Over and over, and above everything else, I admit to treating any who treats me kindly with cruelty.  I admit to cruelty to those who do not treat me at all, to those I do not know, have not met.   I have cast off links with friends for no good reason, and have pushed away those who would be closer to me.  I admit to opening thousands of academics to self-defensive derision, simply because I happen to have disagreed with their interpretations or their original work.  I admit to hoping that all is not hopeless.  I admit to hopelessness.  I admit to inequity in my treatment of others.  I admit to having applied the concept of 'failure' to human beings and other living things.  I admit to having elevated my own position by walking upon the backs of those less fortunate even to the point of those backs breaking.

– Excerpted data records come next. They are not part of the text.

(** The fuel of the gathering never runs out: any amount that covers the
    turns left gives the same run. *)
Lemma gather_from_fuel c i : ∀ fuel fuel' sched out err st,
  (turns_left (st_proc st) out err ≤ fuel)%nat →
  (turns_left (st_proc st) out err ≤ fuel')%nat →
  gather_from c i fuel sched out err st = gather_from c i fuel' sched out err st.
Proof.
  assert (Hzero : ∀ fuel sched out err st,
            turns_left (st_proc st) out err = O →
            gather_from c i fuel sched out err st
            = (Done (rd_output out, rd_output err), st)).
  { intros fuel sched out err st Hz. unfold turns_left, reader_turns in Hz.
    destruct (rd_done out) eqn:Eo, (rd_done err) eqn:Ee; try (simpl in Hz; lia).
    destruct fuel; simpl; by rewrite Eo, Ee. }
  induction fuel as [|fuel IH]; intros fuel' sched out err st H H'.
  { rewrite !Hzero by lia. done. }
  destruct fuel' as [|fuel'].
  { rewrite !Hzero by lia. done. }
  simpl. destruct (rd_done out && rd_done err); [reflexivity|].
  assert (Hget : ∀ A (k : Process → Task A) st,
            (let* p := get_proc in k p) st = k (st_proc st) st) by done.
  rewrite !Hget.
  destruct (pick sched _) as [s|] eqn:Epick; [|done].
  apply pick_Some, can_proceed_not_done in Epick.
  destruct s; simpl in Epick; unfold bind;
    destruct (read_iter c i _ _ st) as [[[o d]| |] st1] eqn:Eit; try done.
  - pose proof (turns_left_step c i Stdout out err st o d st1 Epick Eit) as Hlt.
    simpl in Hlt. apply IH; lia.
  - pose proof (turns_left_step c i Stderr out err st o d st1 Epick Eit) as Hlt.
    simpl in Hlt. apply IH; lia.
Qed.

Lemma gather_fuel_covers p :
  (turns_left p (read_stream_start Stdout p) (read_stream_start Stderr p)
   ≤ gather_fuel p)%nat.
Proof.
  unfold turns_left, reader_turns, read_stream_start, gather_fuel. simpl.
  destruct (proc_stdout p), (proc_stderr p); simpl; lia.
Qed.

(** So the gathering of the two readers is the same with any more fuel. *)
Lemma gather_read_streams_fuel c i k st :
  gather_read_streams c i st
  = gather_from c i (gather_fuel (st_proc st) + k) (schedule c)
      (read_stream_start Stdout (st_proc st))
      (read_stream_start Stderr (st_proc st)) st.
Proof.
  pose proof (gather_fuel_covers (st_proc st)) as Hc.
  change (gather_read_streams c i st)
    with (gather_from c i (gather_fuel (st_proc st)) (schedule c)
            (read_stream_start Stdout (st_proc st))
            (read_stream_start Stderr (st_proc st)) st).
  apply gather_from_fuel; lia.
Qed.
Lemma find_cons (p : ParticleData) (l : ParticleList) (dt : double)
      (g : Engine) :
  find (p :: l) dt g =
  (option_list (fst (step dt p g)) ++ fst (find l dt (snd (step dt p g))),
   snd (find l dt (snd (step dt p g)))).
Proof.
  unfold find_actions_in_cell. simpl.
  destruct (step dt p g) as [o g']. rewrite cell_loop_acc.
  now rewrite emplace_back_app.
Qed.

Lemma find_app (l1 l2 : ParticleList) (dt : double) :
  forall g : Engine,
    find (l1 ++ l2) dt g =
    (fst (find l1 dt g) ++ fst (find l2 dt (snd (find l1 dt g))),
     snd (find l2 dt (snd (find l1 dt g)))).
Proof.
  induction l1 as [ | p l1 IH]; intros g.
  - simpl. now destruct (find l2 dt g).
  - rewrite <- app_comm_cons, !find_cons, IH. simpl.
    now rewrite app_assoc.
Qed.

Lemma step_stable (dt : double) (p : ParticleData) (g : Engine) :
  is_stable (type p) = true -> step dt p g = (None, g).
Proof. intros H. unfold cell_step. now rewrite H. Qed.

Lemma step_closed (dt : double) (p : ParticleData) (g : Engine) :
  is_stable (type p) = false ->
  (0 <? hadronic_width p) = false ->
  step dt p g = (None, g).
Proof.
  intros Hu Hw. unfold cell_step, hadronic_width in *. now rewrite Hu, Hw.
Qed.

Lemma step_open (dt : double) (p : ParticleData) (g : Engine) :
  is_stable (type p) = false ->
  (0 <? hadronic_width p) = true ->
  let draw := exponential (decay_rate hbarc p) g in
  step dt p g =
  (if (fst draw <? dt) && (formation_time p <? x0 (position p) + fst draw)
   then Some (mkAction p (fst draw) (hadronic p))
   else None,
   snd draw).
Proof.
  intros Hu Hw. unfold cell_step, decay_rate, hadronic_width in *.
  rewrite Hu, Hw. simpl.
  destruct (exponential _ g) as [t g']. simpl.
  now destruct ((t <? dt) && _).
Qed.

I am guilty of presuming forgiveness on the part of others' pasts.  I do not personally believe that anyone can really forgive anyone if they have not forgiven themselves first, and I am not yet able to do this.  I admit to not admitting those things I have forgotten or that I have chosen to prevent myself from remembering.  I admit to inadmissibility to the company of those who need admit nothing.  I admit to no right of admission to any place which requires goodness or purity.

I admit to scared contempt for any greater than myself, which is for all humanity.  I admit to judgment.

The goat grows tired.  It should sleep.  So too oneself though one holds it off.


Monday, August 22, 2011

(the start of seepage)

This a start.  So they tell.

As with most of what they tell, it must be questioned.